The Indian Trusts Act, 1882 is a law governing Trusts. In the said situation, Kumar
creates a Private Trust. He gives away any/all of his assets to the appointed
trustee(s), who would now manage such assets for the benefit of his family. On the
other hand, a Public Trust is created when the assets are given for the benefit of the
public, as is the case with a charitable hospital.
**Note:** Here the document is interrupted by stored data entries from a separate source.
Lemma levelInv_visit (queue : list (string * Z)) (visited : JsSet)
    (results : list (Person * Z)) (lev : list (string * Z)) (x : string) (n : Z) :
  levelInv edges allPeople start ((x, n) :: queue) visited results lev ->
  falsy x || set_has visited x = false ->
  levelInv edges allPeople start
    (queue ++ match getPersonById x allPeople with
              | Some p =>
                  map (fun y => (y, (n + 1)%Z))
                      (filter (fun y => negb (set_has (set_add x visited) y))
                              (edges p))
              | None => []
              end)
    (set_add x visited)
    (results ++ match getPersonById x allPeople with
                | Some p => [(p, n)]
                | None => []
                end)
    (lev ++ [(x, n)]).
Proof.
  intros [Hv Hnd Hne Hq Hl Hr Hb Hs Hw Hst Hc Hsr] Hx.
  apply orb_false_iff in Hx. destruct Hx as [Hx0 Hx].
  apply falsy_false in Hx0.
  assert (Hhead : stepsFrom edges allPeople start n x) by (apply Hq; now left).
  assert (Htail : Forall (fun m => (n <= m)%Z) (map snd queue)).
  { simpl in Hs. now apply StronglySorted_inv in Hs. }
  assert (Htail' : forall y m, In (y, m) queue -> (n <= m <= n + 1)%Z).
  { intros y m Hy. split.
    - rewrite Forall_forall in Htail. apply Htail.
      apply in_map_iff. now exists (y, m).
    - eapply Hw; [now left | right; exact Hy]. }
  assert (Hnews : forall y m,
            In (y, m) match getPersonById x allPeople with
                      | Some p =>
                          map (fun y => (y, (n + 1)%Z))
                              (filter (fun y => negb (set_has (set_add x visited) y))
                                      (edges p))
                      | None => []
                      end ->
            m = (n + 1)%Z /\
            exists p, getPersonById x allPeople = Some p /\ In y (edges p)).
  { intros y m Hy. destruct (getPersonById x allPeople) as [p |]; [| destruct Hy].
    apply in_map_iff in Hy. destruct Hy as (z & Hz & Hin).
    injection Hz as -> <-. apply filter_In in Hin. destruct Hin as [Hin _].
    split; [reflexivity |]. now exists p. }
  assert (Hlev' : forall y m, In (y, m) (lev ++ [(x, n)]) -> (m <= n)%Z).
  { intros y m Hy. apply in_app_or in Hy. destruct Hy as [Hy | [Hy | []]].
    - eapply Hb; [exact Hy | now left].
    - injection Hy as <- <-. lia. }
  constructor.
  - rewrite map_app, Hv. simpl. symmetry. now apply set_add_new.
  - now apply set_add_NoDup.
  - intros y m Hy. apply in_app_or in Hy. destruct Hy as [Hy | [Hy | []]]; eauto.
    now injection Hy as <- <-.
  - intros y m Hy. apply in_app_or in Hy. destruct Hy as [Hy | Hy].
    + apply Hq. now right.
    + destruct (Hnews y m Hy) as (-> & p & Hp & Hin).
      now apply stepsFrom_step with (x := x) (p := p).
  - intros y m Hy. apply in_app_or in Hy. destruct Hy as [Hy | [Hy | []]]; eauto.
    now injection Hy as <- <-.
  - intros p m Hp. apply in_app_or in Hp. destruct Hp as [Hp | Hp].
    + destruct (Hr p m Hp) as [H1 H2]. split; [| assumption].
      apply in_or_app. now left.
    + destruct (getPersonById x allPeople) as [q |] eqn:Hq'; [| destruct Hp].
      destruct Hp as [Hp | []]. injection Hp as <- <-.
      pose proof (getPersonById_id _ _ _ Hq') as Hid. rewrite Hid.
      split; [| assumption]. apply in_or_app. right. now left.
  - intros y m z k Hy Hz. specialize (Hlev' y m Hy).
    apply in_app_or in Hz. destruct Hz as [Hz | Hz].
    + specialize (Htail' z k Hz). lia.
    + destruct (Hnews z k Hz) as (-> & _). lia.
  - rewrite map_app. apply sorted_app_const with (c := (n + 1)%Z).
    + simpl in Hs. now apply StronglySorted_inv in Hs.
    + apply Forall_forall. intros m Hm. apply in_map_iff in Hm.
      destruct Hm as ([y m'] & <- & Hm). apply (Htail' y m' Hm).
    + apply Forall_forall. intros m Hm. apply in_map_iff in Hm.
      destruct Hm as ([y m'] & <- & Hm). simpl.
      now destruct (Hnews y m' Hm) as (-> & _).
  - intros y m z k Hy Hz.
    assert (Hy' : (n <= m <= n + 1)%Z).
    { apply in_app_or in Hy. destruct Hy as [Hy | Hy]; [eauto |].
      destruct (Hnews y m Hy) as (-> & _). lia. }
    assert (Hz' : (n <= k <= n + 1)%Z).
    { apply in_app_or in Hz. destruct Hz as [Hz | Hz]; [eauto |].
      destruct (Hnews z k Hz) as (-> & _). lia. }
    lia.
  - intros y Hy Hy0. destruct (Hst y Hy Hy0) as [(k & Hk & Hle) | [H | H]].
    + left. exists k. split; [apply in_or_app; now left | assumption].
    + injection H as Hxy Hn. subst y. left. exists n.
      split; [apply in_or_app; right; now left | lia].
    + right. apply in_or_app. now left.
  - intros y m p z Hy Hp Hz Hz0. apply in_app_or in Hy.
    destruct Hy as [Hy | [Hy | []]].
    + destruct (Hc y m p z Hy Hp Hz Hz0) as [(k & Hk & Hle) | [H | H]].
      * left. exists k. split; [apply in_or_app; now left | assumption].
      * injection H as Hxz Hn. subst z. left. exists n.
        split; [apply in_or_app; right; now left | lia].
      * right. apply in_or_app. now left.
    + injection Hy as <- <-. rewrite Hp.
      destruct (set_has (set_add x visited) z) eqn:Ez.
      * left. apply set_has_In in Ez.
        assert (Hv' : map fst (lev ++ [(x, n)]) = set_add x visited).
        { rewrite map_app, Hv. simpl. symmetry. now apply set_add_new. }
        destruct (lev_of_visited _ _ z Hv' Ez) as [k Hk].
        exists k. split; [assumption |]. specialize (Hlev' z k Hk). lia.
      * right. apply in_or_app. right. apply in_map_iff. exists z.
        split; [reflexivity |]. apply filter_In. split; [assumption |].
        now rewrite Ez.
  - rewrite map_app. apply sorted_app_const with (c := n); [assumption | |].
    + apply Forall_forall. intros m Hm. apply in_map_iff in Hm.
      destruct Hm as ([p m'] & <- & Hm). simpl.
      destruct (Hr p m' Hm) as [Hin _]. eapply Hb; [exact Hin | now left].
    + destruct (getPersonById x allPeople); repeat constructor.
Qed.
Here, Kumar is the ‘Author’ of the Trust, which is created by a document called the
‘Trust Deed’. The property (cash, real estate, securities etc.) being settled in the
Trust is the ‘Trust-Property’. The person(s) whom Kumar appoints to manage the
Trust-Property are the ‘Trustees’. Kumar’s family members who are named in the
Trust Deed are the ‘Beneficiaries’ and their interest is known as the ‘Beneficial
Interest’.

Characteristics of Private Trusts


Kumar’s trust may have one or several of the following characteristics:
Discretionary- Kumar allows the
trustees to decide the share of benefits
each beneficiary would receive.

Determinate- Kumar fixes the share of


benefits of each beneficiary when
creating the Trust.

Revocable- Kumar has the power to


cancel the Trust at any time while he’s
alive.

Irrevocable- The Trust ends only when


its term is completed or the purpose is
fulfilled.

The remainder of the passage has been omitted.